Statistical Inference for Dynamic Population in Equipments Test Evaluation

【作者】 闫志强

【导师】 谢红卫;

【作者基本信息】 国防科学技术大学 , 控制科学与工程, 2010, 博士

【摘要】 随着武器装备和各类机电产品复杂度的提高,产品性状在全寿命周期中的动态变化过程也日趋复杂,相应的试验评估手段也更加多样化。这就需要融合多种数据(不同阶段、不同来源)对在研产品性状的动态变化过程进行恰当的建模与分析。在装备试验评估领域中,较为典型的就是多阶段可靠性增长试验评估、多批次和多信源条件下的武器战技指标评估。这些问题都体现出显著的“变动统计”的特点,相应统计推断结果的准确性,关系到装备接收、使用的风险。围绕装备试验评估领域中的变动统计问题开展相关研究具有重要的理论意义和应用价值。论文以装备试验评估领域中的变动统计问题为背景,首次系统地研究了变动统计的基本理论问题,并在多阶段可靠性增长试验评估、多批次或多信源条件下的命中概率融合评估两个主要领域中,针对四大类典型问题展开了具体细致的研究工作,提出了若干创新性的变动统计方法。主要研究内容与成果如下:1.装备试验评估中的变动统计基本理论系统地回顾了变动统计的发展历程与研究现状,提出了变动统计的主要特征。

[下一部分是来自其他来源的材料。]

(** *** No signal is lost *)
Definition answered (s : Z) (l : list event) : Prop := (exists c now, Call (OSig s) c now ∈ l) \/ SetSig s None ∈ l.
Lemma interrupt_caught X i w : inv X i w -> exists w', interrupt w = Done (tt, w') /\ inv X i w' /\ frame w w' /\ log w' = log w /\ sighandler w' = sighandler w /\ sigcaught w ⊆ sigcaught w'.
Proof.
  intros H. assert (Hk := interrupt_keeps X i w H). destruct (interrupt_effect w) as (p & d & c & sw & k & E & _ & _ & _ & Hm). unfold fkeeps, ok in Hk. rewrite E in Hk. destruct Hk as [Hk1 Hk2]. eexists. split; [exact E|]. by split_and!.
Qed.
Lemma sig_loop_calls X s n : forall i w, i + Z.of_nat n = nsig -> good w -> inv X i w -> i <= s < nsig -> s ∈ sigcaught w -> is_Some (sighandler w !! s) ->
  ok (sig_loop call n i) w (fun _ w' => exists l, log w' = log w ++ l /\ answered s l).
Proof.
  induction n as [|n IH]; intros i w Hi Hg H Hs Hc Hh; cbn [sig_loop]; [lia|]. destruct (interrupt_caught X i w H) as (w1 & E1 & H1 & F1 & L1 & h1 & C1). apply ok_bind. unfold ok at 1. rewrite E1. apply ok_bind. unfold ok at 1. cbn [get].
  assert (Hg1 : good w1) by (by eapply frame_good). specialize (C1 s Hc). rewrite <- L1. rewrite <- h1 in Hh. clear w E1 H F1 L1 h1 Hc Hg.
  assert (Hrest : forall w2, inv X (i + 1) w2 -> frame w1 w2 -> (exists l, log w2 = log w1 ++ l /\ answered s l) -> ok (sig_loop call n (i + 1)) w2 (fun _ w' => exists l, log w' = log w1 ++ l /\ answered s l)).
  { intros w2 H2 F2 (l & El & Hl). eapply ok_weaken; [apply (sig_loop_keeps X n (i + 1) w2); [lia|by eapply frame_good|done]|]. intros _ w3 [_ F3]. destruct (fr_log _ _ F3) as (l' & El' & _). exists (l ++ l'). rewrite El', El, app_assoc. split; [done|].
    destruct Hl as [(c & now & Hl)|Hl]; [left; exists c, now|right]; apply elem_of_app; by left. }
  assert (Hgo : forall w2, inv X (i + 1) w2 -> frame w1 w2 -> (exists l, log w2 = log w1 ++ l /\ (is_Some (sighandler w2 !! s) \/ SetSig s None ∈ l)) -> i < s -> s ∈ sigcaught w2 -> ok (sig_loop call n (i + 1)) w2 (fun _ w' => exists l, log w' = log w1 ++ l /\ answered s l)).
  { intros w2 H2 F2 (l & El & [Hh2|Hl]) Hlt Hc2; [|apply Hrest; [done|done|]; exists l; split; [done|by right]]. eapply ok_weaken; [apply IH; [lia|by eapply frame_good|done|lia|done|done]|]. intros _ w3 (l' & El' & Hl'). exists (l ++ l'). rewrite El', El, app_assoc. split; [done|].
    destruct Hl' as [(c & now & Hl)|Hl]; [left; exists c, now|right]; apply elem_of_app; by right. }
  case_bool_decide as Hi1.
  - apply ok_bind, ok_bind. unfold ok at 1. cbn [modify]. assert (H2 := sig_seen X i w1 i H1 eq_refl). set (w2 := set_sigs w1 _ _ _ _) in *. destruct (interrupt_caught X (i + 1) w2 H2) as (w3 & E3 & H3 & F3 & L3 & h3 & C3). change (sighandler w2) with (sighandler w1) in h3. change (log w2) with (log w1) in L3.
    apply ok_bind. unfold ok at 1. rewrite E3. apply ok_bind. unfold ok at 1. cbn [get]. assert (F13 : frame w1 w3) by (eapply fr_trans; [|exact F3]; by apply same_frame). assert (Hg3 : good w3) by (by eapply frame_good).
    assert (C3' : i <> s -> s ∈ sigcaught w3) by (intros Hne; apply C3; unfold w2; wcbn; set_solver).
    destruct (sighandler w3 !! i) as [c|] eqn:Ec.
    + eapply ok_weaken; [apply (Hcall X (i + 1)); [done|by apply sig_called]|]. intros _ w4 (H4 & S4 & l & L4). assert (F14 : frame w1 w4) by (eapply fr_trans; [exact F13|by apply step_frame]). destruct (decide (i = s)) as [->|Hne].
      * apply Hrest; [done|done|]. eexists. rewrite L4, L3. split; [done|]. left. exists c, (tsnow w3). left.
      * destruct (st_log _ _ S4) as (l' & L4' & Hl'). apply Hgo; [done|done| |lia|by apply (st_caught _ _ S4), C3']. exists l'. rewrite L4', L3. split; [done|]. destruct (sighandler w4 !! s) eqn:Es; [by left|]. destruct (Hl' s Es) as [Hn|]; [|by right]. rewrite h3 in Hn. rewrite Hn in Hh. by destruct Hh.
    + assert (Hne : i <> s) by (intros ->; rewrite h3 in Ec; rewrite Ec in Hh; by destruct Hh). unfold ok at 1. cbn [mret E_ret]. apply Hgo; [done|done| |lia|by apply C3']. exists []. rewrite L3, app_nil_r. split; [done|]. left. by rewrite h3.
  - assert (Hne : i <> s) by (intros ->; done). apply ok_bind. unfold ok at 1. cbn [mret E_ret]. apply Hgo; [|apply fr_refl| |lia|done]; [|exists []; rewrite app_nil_r; split; [done|by left]].
    eapply inv_weaken; [done|]. intros s' Hs'. destruct (iv_caught _ _ _ H1 s' Hs') as [_ [|Hle]]; [by left|]. destruct (decide (s' = i)) as [->|]; [done|right; lia].
Qed.
Lemma sigcb_check_calls X w s : good w -> inv X nsig w -> s ∈ sigcaught w -> is_Some (sighandler w !! s) -> ok (sigcb_check call) w (fun _ w' => exists l, log w' = log w ++ l /\ answered s l).
Proof.
  intros Hg H Hs Hh. destruct (iv_caught _ _ _ H s Hs) as [Hr [Ed|]]; [|lia]. unfold ok. rewrite (sigcb_check_start w Ed). destruct (sig_start_spec X w H) as (w1 & E1 & H1 & F1 & C1 & L1 & h1). unfold mbind, E_bind. rewrite E1, <- L1.
  apply (sig_loop_calls X s _ 1); [done|by eapply frame_good|done|lia|by apply C1|by rewrite h1].
Qed.

(** *** Rounds *)
(** With [sp] for every budget, else for every budget that is large enough *)
Definition does {A} (m : nat -> E A) (w : world) (Q : A -> world -> Prop) : Prop :=
  (sp -> forall b, ok (m b) w Q) /\ (~ sp -> cal -> exists N a w', (forall b, (N <= b)%nat -> m b w = Done (a, w')) /\ Q a w').
Lemma does_bind {A B} (m : nat -> E A) (k : nat -> A -> E B) w Q : does m w (fun a w' => does (fun b => k b a) w' Q) -> does (fun b => m b ≫= k b) w Q.
Proof.
  intros [H1 H2]. split.
  - intros Hsp b. apply ok_bind. eapply ok_weaken; [by apply H1|]. intros a w' [H _]. by apply H.
  - intros Hns Hc. destruct (H2 Hns Hc) as (N & a & w1 & E & [_ H]). destruct (H Hns Hc) as (N' & a' & w2 & E' & HQ). exists (N `max` N')%nat, a', w2. split; [|done]. intros b Hb. unfold mbind, E_bind. rewrite E by lia. apply E'. lia.
Qed.
Lemma does_ok {A} (m : E A) w Q : ok m w Q -> does (fun _ => m) w Q.
Proof. intros H. split; [done|]. intros Hns _. unfold ok in H. destruct (m w) as [[a w']| | |] eqn:E; try done. by exists 0%nat, a, w'. Qed.
Lemma does_weaken {A} (m : nat -> E A) w (Q Q' : A -> world -> Prop) : does m w Q -> (forall a w', Q a w' -> Q' a w') -> does m w Q'.
Proof. intros [H1 H2] HQ. split; [intros Hsp b; eapply ok_weaken; [by apply H1|done]|]. intros Hns Hc. destruct (H2 Hns Hc) as (N & a & w1 & E & H). exists N, a, w1. split; [done|by apply HQ]. Qed.
Lemma timecb_check_does X i w : good w -> inv X i w -> does (timecb_check call) w (fun _ w' => inv X i w' /\ frame w w').
Proof.
  intros Hg H. split; [intros Hsp b; by apply timecb_check_keeps|]. intros Hns Hc. destruct (timecb_check_done X i w Hns Hc Hg H) as (w' & E & H' & F' & _). by exists (length (timecbs w)), tt, w'.
Qed.
Lemma lazycb_check_does X i w : good w -> inv X i w -> does (lazycb_check call) w (fun _ w' => inv X i w' /\ frame w w').
Proof.
  intros Hg H. split; [intros Hsp b; by apply lazycb_check_keeps|]. intros Hns Hc. destruct (lazycb_check_done X i w Hns Hc Hg H) as (N & w' & E & H' & F'). by exists N, tt, w'.
Qed.
Definition ready (made : bool) (w : world) : Prop := good w /\ inv [] nsig w /\ no_error w /\ amain_panic w = false /\ sigpipes_made w = made.
Lemma frame_ready made w w' : ready made w -> inv [] nsig w' -> frame w w' -> ready made w'.
Proof. intros (E & H & Hn & Hp & Hm) H' F. split; [by eapply frame_good|]. split; [done|]. split; [by eapply frame_no_error|]. destruct (fr_flags _ _ F) as (-> & -> & _). done. Qed.
Lemma ready_bind {A B} made (m : nat -> E A) (k : nat -> A -> E B) w Q : ready made w -> (good w -> inv [] nsig w -> no_error w -> does m w (fun _ w' => inv [] nsig w' /\ frame w w')) -> (forall a w', ready made w' -> does (fun b => k b a) w' Q) -> does (fun b => m b ≫= k b) w Q.
Proof. intros Hr Hm Hk. apply does_bind. destruct Hr as (E & H & Hn & Hp & Hd). eapply does_weaken; [by apply Hm|]. intros a w' [H' F]. apply Hk. by eapply (frame_ready made w). Qed.
Lemma acheck_does made w : ready made w -> does (_acheck call) w (fun _ w' => ready made w').
Proof.
  intros Hr. unfold _acheck. apply (does_bind (fun _ => get)), does_ok. unfold ok. cbn [get]. assert (Ep : amain_panic w = false) by apply Hr. rewrite Ep. apply (does_bind (fun _ => lift (assertM (negb false)))), does_ok. unfold ok. cbn [negb assertM lift].
  apply (ready_bind made (lazycb_check call)); [done|intros; by apply lazycb_check_does|]. intros _ w1 Hr1. apply (ready_bind made (fun _ => fdcb_check call)); [done|intros; by apply does_ok, fdcb_check_keeps|]. intros _ w2 Hr2.
  apply (ready_bind made (fun _ => sigcb_check call)); [done|intros; by apply does_ok, sigcb_check_keeps|]. intros _ w3 Hr3. eapply does_weaken; [apply (timecb_check_does [] nsig w3); apply Hr3|]. intros _ w4 [H4 F4]. by eapply frame_ready.
Qed.
Lemma rounds_does made n : forall w, ready made w -> does (fun b => rounds call b n) w (fun _ w' => ready made w').
Proof. induction n as [|n IH]; intros w Hr; [by apply does_ok|]. cbn [rounds]. apply (does_bind (_acheck call)). eapply does_weaken; [by apply acheck_does|]. intros [] w'. apply IH. Qed.
Lemma ok_ready_bind {A B} made (m : E A) (k : A -> E B) w Q : ready made w -> fkeeps [] nsig m w -> (forall a w', ready made w' -> ok (k a) w' Q) -> ok (m ≫= k) w Q.
Proof. intros Hr Hm Hk. apply ok_bind. eapply ok_weaken; [exact Hm|]. intros a w' [H' F]. apply Hk. by eapply frame_ready. Qed.
(** The pipe is empty and no signal waits for it. *)
Lemma ainit_ready w : 0 <= pipe < mx -> ready (sigpipes_made w) w -> (sigpipes_made w = false -> sigdocheck w = false) -> ok (ainit pipe) w (fun _ w' => ready true w').
Proof.
  intros Hmx Hr Hd. unfold ainit. apply ok_bind. unfold ok at 1. cbn [get]. destruct (sigpipes_made w) eqn:Em; [done|]. specialize (Hd eq_refl). apply ok_bind. unfold ok at 1. cbn [modify].
  assert (Hr1 : ready true (set_flags w true (amain_called w))) by (destruct Hr as (? & [] & ? & ? & _); split; [done|]; split; [constructor; wcbn; try done; intros _ Hx; by rewrite Hd in Hx|done]).
  revert Hr1. generalize (set_flags w true (amain_called w)). clear w Hr Em Hd. intros w Hr.
  apply (ok_ready_bind true); [done|apply keeps_fkeeps, fdcb_keeps; [apply Hr|destruct Hr as ((-> & _) & _); lia]|]. intros _ w1 Hr1. apply ok_bind. assert (H1 : inv [] nsig w1) by apply Hr1.
  assert (Hk : ok (sigcb SIGCHLD (Some CbChldCheck)) w1 (fun _ w' => ready true w' /\ is_Some (sighandler w' !! SIGCHLD))).
  { assert (Hs := sigcb_keeps [] nsig SIGCHLD (Some CbChldCheck) w1 H1 ltac:(unfold SIGCHLD, nsig; lia) eq_refl). revert Hs. unfold keeps, sigcb, ok. change ((0 <? SIGCHLD) && (SIGCHLD <? nsig)) with true. change (sigaction_ok SIGCHLD) with true. cbn [assertM]. estep. intros [Hs S]. split; [eapply frame_ready; [exact Hr1|done|by apply step_frame]|]. rewrite lookup_insert_eq. done. }
  eapply ok_weaken; [exact Hk|]. intros _ w2 [Hr2 Hs]. eapply ok_weaken; [apply (sigcatch_keeps [] nsig SIGCHLD w2); [apply Hr2|done]|]. intros _ w3 [H3 F3]. by eapply frame_ready.
Qed.
Lemma amain_does n w : 0 <= pipe < mx -> amain_called w = false -> ready (sigpipes_made w) w -> (sigpipes_made w = false -> sigdocheck w = false) -> does (fun b => amain call b pipe n) w (fun _ w' => ready true w').
Proof.
  intros Hmx Ha Hr Hd. unfold amain. apply (does_bind (fun _ => get)), does_ok. unfold ok. cbn [get]. rewrite Ha. apply (does_bind (fun _ => lift (assertM (negb false)))), does_ok. unfold ok. cbn [negb assertM lift]. apply (does_bind (fun _ => modify _)), does_ok. unfold ok. cbn [modify].
  assert (Hr1 : ready (sigpipes_made w) (set_flags w (sigpipes_made w) true)) by (destruct Hr as (? & [] & ? & ? & ?); done). set (w1 := set_flags w (sigpipes_made w) true) in *. change (sigpipes_made w) with (sigpipes_made w1) in Hr1, Hd. change (sigdocheck w) with (sigdocheck w1) in Hd. clearbody w1. clear w Ha Hr. rename w1 into w, Hr1 into Hr.
  apply (does_bind (fun _ => ainit pipe)), does_ok. eapply ok_weaken; [by apply ainit_ready|]. intros [] w1 Hr1. apply (ready_bind true (timecb_check call)); [done|intros; by apply timecb_check_does|]. intros _ w2 Hr2. by apply rounds_does.
Qed.
End checks.
End runs.
Lemma start_inv m k : inv [] nsig (start_world m k).
Proof. constructor; cbn; try done; try (by intros ? [? ?%lookup_empty_Some]); try (by intros ? ?%elem_of_nil); try set_solver. apply log_ok_nil. all: try (intros ?; rewrite lookup_empty; split; [set_solver|by intros []]). all: constructor. Qed.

通过与其他相关研究领域的比较,提出了变动统计的基本内涵以及需要面对的几个关键的理论问题,给出了所涉及的数据预处理方法,归纳提出了三大类基本的变动统计方法:基于约束关系的多总体融合估计、基于线性模型的变动总体建模与预测、基于Bayes方法的多源验前信息融合,并对每种方法的特点和应用前景进行了分析和讨论。2.多阶段延缓纠正可靠性增长试验评估方法分析了指数寿命型产品在这一过程中的可靠性指标变化规律。提出采用MCMC(Markov Chain Monte Carlo)方法计算顺序约束条件下的Bayes验后分布,具有较好的操作性和较高的计算精度。提出增长因子法中的一种新的变量转换原则,仅利用随机序关系和变量期望值之间的比例关系推导了变量转换方法,尽可能降低了人为因素所带来的转换原则的随意性。比较了顺序约束方法和增长因子法的特性,讨论了两类方法的选择原则。建立了各阶段失效强度之间的广义线性模型,并采用Bayes动态预测方法进行递推估计,适用于试验阶段数较多的情况。3.多阶段含延缓纠正可靠性增长试验评估方法提出描述此类可靠性增长过程的两类模型MS-NHPP-I和MS-NHPP-I(IMulti-Stage Non-Homogeneous Poisson Process Type I & II),同时阐明了两类模型的特点、适用范围和选择原则。对于MS-NHPP-I模型,提出对阶段末尾的失效强度建立顺序约束关系。对于MS-NHPP-II模型,提出对相邻阶段衔接处的失效强度建立顺序约束关系,并采用基于Metropolis-Hastings原则的MCMC方法计算Bayes验后分布。针对多台设备同时投试的情况,提出选取特定时间的均值函数值建立比例关系,利用增长因子建立多阶段分析流程。最后,分析了两类模型中各阶段参数之间的线性关系,建立了比例强度假设下的线性模型,给出了参数估计和模型检验方法。4.基于多批次试验信息的命中概率融合评估方法首先,针对单批次同总体数据,提出了复杂条件下(子母弹、小子样、目标旋转等)的导弹命中概率计算方法。在子母弹命中概率评估中,提出了数值积分与统计模拟相结合的计算方法。在小子样命中概率评估中,提出了二维正态分布变量的Bootstrap方法和经验Bayes方法。在此基础上,针对多批次异总体数据,分析了多批次试验过程中各个分布参数随批次的变动情况,建立了两个方向上的均值参数和方差参数的顺序约束关系,并采用MCMC方法计算上述复杂约束条件下的参数验后分布,实现了多批次异总体数据的融合估计。5.基于多源试验信息的命中概率融合评估方法定义了有验前样本容量约束的现场样本边缘分布的ML-II(Maximun Likelihood Type II)估计以及相应的边缘密度函数值,分别记为SCML-II(prior sample Size Constrained ML II)和SCMD(prior sample Size Constrained Marginal Density),提出了基于修正权值混合验后分布的正态随机变量分布参数的融合估计方法,改进了基于仿真可信度的正态分布参数融合估计方法,所得估计值具有较小的MSE和较强的抑制“淹没”的能力。提出了多元正态分布参数估计中的SCML-II估计和SCMD值,较好地解决了两向相关情况下的命中概率融合估计问题。改进了传统的多源验前信息融合结构,在混合验前分布中加入无信息验前,并在混合验后融合权重中采用上述定义的SCMD值,从而提高了多源试验信息融合方法的适应能力。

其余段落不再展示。